#### Available records:
(* ===== verification/Float64.v ===== *)
(** * Go's [float64]

    IEEE 754 binary64 with round to nearest even, from the Standard Library's
    executable specification [SpecFloat] (precision 53, maximal exponent 1024).
    Go evaluates the float expressions of the modelled code operation by
    operation on amd64, where the compiler does not fuse a product into a sum. *)
From S2P Require Import Prelude.
From Stdlib Require Import ZArith SpecFloat.
From stdpp Require Import options.
Local Open Scope Z_scope.

Abbreviation f64 := spec_float.

#[export] Instance f64_eq_dec : EqDecision f64.
Proof. solve_decision. Defined.

Definition fadd : f64 → f64 → f64 := SFadd 53 1024.
Definition fmul : f64 → f64 → f64 := SFmul 53 1024.
Definition fdiv : f64 → f64 → f64 := SFdiv 53 1024.

(** The comparison operators; every one is false on a NaN. *)
Definition flt : f64 → f64 → bool := SFltb.
Definition fle : f64 → f64 → bool := SFleb.
(** [x == y] *)
Definition feq : f64 → f64 → bool := SFeqb.

(** [float64(z)] *)
Definition f64_of_Z (z : Z) : f64 := binary_normalize 53 1024 z 0 false.

(** The float64 nearest to [n/d]: a decimal literal such as [0.35] is [35/100]. *)
Definition f64_lit (n d : Z) : f64 := fdiv (f64_of_Z n) (f64_of_Z d).

Definition fzero : f64 := f64_of_Z 0.
Definition fone : f64 := f64_of_Z 1.

Definition is_nan (x : f64) : bool :=
  match x with S754_nan => true | _ => false end.

(** ** Order facts *)

Lemma SFcompare_opp x y : SFcompare y x = CompOpp <$> SFcompare x y.
Proof.
  destruct x as [[]|[]| |[] mx ex], y as [[]|[]| |[] my ey]; try done; cbn.
  all: rewrite (Z.compare_antisym ex ey); destruct (ex ?= ey)%Z; cbn; try done.
  all: change (Pos.compare_cont Eq mx my) with (mx ?= my)%positive;
    change (Pos.compare_cont Eq my mx) with (my ?= mx)%positive.
  all: rewrite (Pos.compare_antisym mx my); by destruct (mx ?= my)%positive.
Qed.

Lemma SFcompare_total x y : is_nan x = false → is_nan y = false → is_Some (SFcompare x y).
Proof. destruct x, y; try done; cbn; eauto. Qed.

Lemma fle_of_not_flt x y :
  is_nan x = false → is_nan y = false → flt x y = false → fle y x = true.
Proof.
  intros Hx Hy. unfold flt, fle, SFltb, SFleb. rewrite (SFcompare_opp x y).
  destruct (SFcompare_total x y Hx Hy) as [[] ->]; done.
Qed.

Lemma flt_fle x y : flt x y = true → fle x y = true.
Proof. unfold flt, fle, SFltb, SFleb. by destruct (SFcompare x y) as [[]|]. Qed.

Lemma flt_irrefl x : flt x x = false.
Proof.
  unfold flt, SFltb. destruct x as [[]|[]| |[] m e]; try done; cbn;
  rewrite Z.compare_refl; cbn; change (Pos.compare_cont Eq m m) with (m ?= m)%positive;
  by rewrite Pos.compare_refl.
Qed.

Lemma fle_refl x : is_nan x = false → fle x x = true.
Proof. intros Hx. apply fle_of_not_flt; auto using flt_irrefl. Qed.

#[export] Hint Resolve flt_fle fle_refl flt_irrefl : primer.

(** ** [clamp01] and [maxFloat] ([server/internal/mastery/apply.go]) *)

Definition clamp01 (v : f64) : f64 :=
  if flt v fzero then fzero else if flt fone v then fone else v.

Definition maxFloat (a b : f64) : f64 := if flt b a then a else b.

(** A probability as the mastery aggregate stores it. *)
Definition unit_interval (v : f64) : bool := fle fzero v && fle v fone.

Lemma unit_interval_not_nan v : unit_interval v = true → is_nan v = false.
Proof. by destruct v. Qed.

Lemma clamp01_unit v : is_nan v = false → unit_interval (clamp01 v) = true.
Proof.
  intros Hv. unfold clamp01. destruct (flt v fzero) eqn:H0; [done|].
  destruct (flt fone v) eqn:H1; [done|].
  unfold unit_interval. rewrite !fle_of_not_flt; done.
Qed.

Lemma clamp01_fixed v : unit_interval v = true → clamp01 v = v.
Proof.
  unfold unit_interval, clamp01, fle, flt, SFleb, SFltb. intros [H0 H1]%andb_true_iff.
  rewrite (SFcompare_opp fzero v), (SFcompare_opp v fone).
  destruct (SFcompare fzero v) as [[]|]; try done; destruct (SFcompare v fone) as [[]|]; done.
Qed.

(** [int(x)] of a finite float64: truncation toward zero. *)
Definition f64_trunc (x : f64) : Z :=
  match x with
  | S754_finite s m e =>
      let a := if e <? 0 then Zpos m / 2 ^ (- e) else Zpos m * 2 ^ e in
      if s then - a else a
  | _ => 0
  end.

Definition is_finite (x : f64) : bool :=
  match x with S754_zero _ | S754_finite _ _ _ => true | _ => false end.

Example f64_trunc_ex : f64_trunc (f64_lit 299 100) = 2 ∧ f64_trunc (f64_lit (-299) 100) = -2.
Proof. vm_compute. done. Qed.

#### The task:
Return exactly, and only, the lines above starting at the line that contains "intros Hx Hy." and ending at the line that contains "unfold flt, SFltb.".

#### Final answer:
  intros Hx Hy. unfold flt, fle, SFltb, SFleb. rewrite (SFcompare_opp x y).
  destruct (SFcompare_total x y Hx Hy) as [[] ->]; done.
Qed.

Lemma flt_fle x y : flt x y = true → fle x y = true.
Proof. unfold flt, fle, SFltb, SFleb. by destruct (SFcompare x y) as [[]|]. Qed.

Lemma flt_irrefl x : flt x x = false.
Proof.
  unfold flt, SFltb. destruct x as [[]|[]| |[] m e]; try done; cbn;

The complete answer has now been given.